The central limit theorem states that the limiting distribution of a centered and normalized sum of independent random variables with mean $\mu$ and finite variance $\sigma^2$ is Gaussian.
$$ \frac{\sum_{i=1}^n(X_i-\mu)}{\sigma\sqrt{n}}\xrightarrow{d}N(0,1) $$
However in practice, we may not be working with sums of centered and normalized random variables. Still, if we run experiments where we sum without normalization, the distribution of the sum can look increasingly Gaussian with increasing mean and variance. The statement
$$ \sum_{i=1}^nX_i\xrightarrow{d}N(n\mu,n\sigma^2) $$
would capture this intuition, but doesn't make sense because the "$\xrightarrow{d}$" is a claim in the limit as $n\rightarrow\infty$, and it doesn't make sense to talk about a Gaussian with infinite mean and variance.

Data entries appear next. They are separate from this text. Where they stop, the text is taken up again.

Lemma get_transition_Done σ a t :
  get_transition σ a = Done t ↔ transition_objs σ !! a = Some t.
Proof.
  unfold get_transition, deref. destruct (transition_objs σ !! a); split; congruence.
Qed.

(** ** Records built by [construct_dict] *)

Lemma ModelElement_construct_dict_wire self a c r :
  wire_record None (PDict (ModelElement_construct_dict self a c r)).
Proof. eexists; split; [reflexivity|]. reflexivity. Qed.

Lemma ASTElement_construct_dict_wire self a c r :
  wire_record (ASTElement.location self) (PDict (ASTElement_construct_dict self a c r)).
Proof.
  eexists; split; [reflexivity|].
  unfold ASTElement_construct_dict.
  destruct (ASTElement.location self) as [l|]; [split|]; reflexivity.
Qed.

Lemma ASTElement_construct_dict_field self a c r :
  let v := PDict (ASTElement_construct_dict self a c r) in
  field "attributes" v = Some a ∧ field "children" v = Some c ∧ field "refs" v = Some r.
Proof.
  unfold field, ASTElement_construct_dict.
  destruct (ASTElement.location self); repeat split; reflexivity.
Qed.

Lemma State_construct_dict_Done σ self attributes children refs v :
  State_construct_dict σ self attributes children refs = Done v →
  ∃ a c, v = PDict (ASTElement_construct_dict (State.ast self) a c refs).
Proof.
  unfold State_construct_dict. intros H.
  do 5 bind_inv H. apply Done_inj in H as <-. eauto.
Qed.

Lemma State_to_dict_wire fuel σ a self v :
  state_objs σ !! a = Some self →
  State_to_dict fuel σ a = Done v →
  wire_record (ASTElement.location (State.ast self)) v.
Proof.
  intros Ha H. destruct fuel as [|fuel]; [discriminate|]. simpl in H.
  bind_inv H. apply get_state_Done in E. rewrite Ha in E. injection E as <-.
  destruct (State.subclass self) as [|[i|]].
  - apply State_construct_dict_Done in H as (? & ? & ->).
    apply ASTElement_construct_dict_wire.
  - simpl in H. do 2 bind_inv H.
    apply State_construct_dict_Done in H as (? & ? & ->).
    apply ASTElement_construct_dict_wire.
  - discriminate.
Qed.

(** ** Transitions *)

Lemma Transition_to_dict_eq σ t tgt :
  state_objs σ !! Transition.target t = Some tgt →
  Transition_to_dict σ t =
    Done (PDict (ASTElement_construct_dict (Transition.ast t)
                   {[ "input" := opt_str (Transition.input t);
                      "ouptut" := opt_str (Transition.output t) ]}
                   ∅
                   (if State.is_final tgt then ∅
                    else {[ "target" := PStr (State.id tgt) ]}))).
Proof.
  intros Ht. unfold Transition_to_dict, get_state. rewrite Ht. simpl.
  destruct (State.is_final tgt); reflexivity.
Qed.

(** C3.  A transition's record carries [refs['target']] exactly when its
    target is not final, and the entry is then the target's id; with a
    final target the record has no [refs['target']] key. *)
Theorem Transition_to_dict_target_ref σ t tgt :
  state_objs σ !! Transition.target t = Some tgt →
  ∃ v refs,
    Transition_to_dict σ t = Done v ∧
    field "refs" v = Some refs ∧
    refs !! "target" =
      (if State.is_final tgt then None else Some (PStr (State.id tgt))).
Proof.
  intros Ht. rewrite (Transition_to_dict_eq _ _ _ Ht).
  eexists _, _. split; [reflexivity|]. split.
  - apply ASTElement_construct_dict_field.
  - destruct (State.is_final tgt); reflexivity.
Qed.

Lemma Transition_to_dict_target_ref_witness :
  ∃ v refs,
    Transition_to_dict door_store door_transition = Done v ∧
    field "refs" v = Some refs ∧
    refs !! "target" = None.
Proof.
  exact (Transition_to_dict_target_ref door_store door_transition
           door_B eq_refl).
Defined.

(** C7.  The attributes of a transition's record are keyed ['input'] and
    ['ouptut']: the record of [A --x/y--> B] has no ['output'] attribute,
    its output is filed under the misspelt key. *)
Theorem Transition_to_dict_attributes_door :
  ∃ v attributes,
    Transition_to_dict door_store door_transition = Done v ∧
    field "attributes" v = Some attributes ∧
    dom attributes = {[ "input"; "ouptut" ]} ∧
    attributes !! "input" = Some (PStr "x") ∧
    attributes !! "ouptut" = Some (PStr "y") ∧
    attributes !! "output" = None.
Proof.
  eexists _, _. split; [reflexivity|]. repeat split; reflexivity.
Qed.

(** The same on every transition: two attributes, ['input'] and ['ouptut']. *)
Lemma Transition_attribute_keys σ t tgt :
  state_objs σ !! Transition.target t = Some tgt →
  ∃ v,
    Transition_to_dict σ t = Done v ∧
    field "attributes" v =
      Some {[ "input" := opt_str (Transition.input t);
              "ouptut" := opt_str (Transition.output t) ]}.
Proof.
  intros Ht. rewrite (Transition_to_dict_eq _ _ _ Ht).
  eexists. split; [reflexivity|]. apply ASTElement_construct_dict_field.
Qed.

(** ** Runtime snapshots *)

(** C5.  A snapshot whose current state is final carries the literal
    ['FINAL'] under [attributes['currentState']] and has empty refs; one
    whose current state is not final has no ['currentState'] attribute and
    [refs['currentState']] is the state's id.  In both cases the attributes
    hold ['inputs'], ['nextConsumedInputIndex'] and ['outputs']. *)
Theorem RuntimeState_to_dict_current_state σ r cs :
  state_objs σ !! RuntimeState.current_state r = Some cs →
  ∃ v attributes refs,
    RuntimeState_to_dict σ r = Done v ∧
    field "attributes" v = Some attributes ∧
    field "refs" v = Some refs ∧
    attributes !! "inputs" = Some (PList (PStr <$> RuntimeState.inputs r)) ∧
    attributes !! "nextConsumedInputIndex" =
      Some (opt_int (RuntimeState.next_consumed_input_index r)) ∧
    attributes !! "outputs" = Some (PList (PStr <$> RuntimeState.outputs r)) ∧
    (if State.is_final cs
     then attributes !! "currentState" = Some (PStr "FINAL") ∧ refs = ∅
     else attributes !! "currentState" = None ∧
          refs !! "currentState" = Some (PStr (State.id cs))).
Proof.
  intros Hcs. unfold RuntimeState_to_dict, get_state. rewrite Hcs. simpl.
  destruct (State.is_final cs);
    eexists _, _, _; (split; [reflexivity|]); repeat split; reflexivity.
Qed.

Lemma RuntimeState_to_dict_current_state_witness :
  ∃ v attributes refs,
    RuntimeState_to_dict door_store (RuntimeState_init "id-r" door_runtime) = Done v ∧
    field "attributes" v = Some attributes ∧
    field "refs" v = Some refs ∧
    attributes !! "inputs" = Some (PList [PStr "x"]) ∧
    attributes !! "nextConsumedInputIndex" = Some PNone ∧
    attributes !! "outputs" = Some (PList [PStr "y"]) ∧
    attributes !! "currentState" = Some (PStr "FINAL") ∧ refs = ∅.
Proof.
  exact (RuntimeState_to_dict_current_state door_store
           (RuntimeState_init "id-r" door_runtime) door_B eq_refl).
Defined.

Is there a theorem capturing the notion that the distribution of an uncentered and unnormalized sum still approaches a Gaussian? Or is this simply a corollary of the CLT? I'm looking for a proof of something like the following statement:
For a given $\delta > 0$, there exists an $N>0$ such that
$$ \text{distance}\left(\sum_i^nX_i, N(n\mu,n\sigma^2)\right)<\delta $$
for $n>N$ and some distance function of the distributions. That is, if we sum enough random variables, we can get as close to a Gaussian as we like.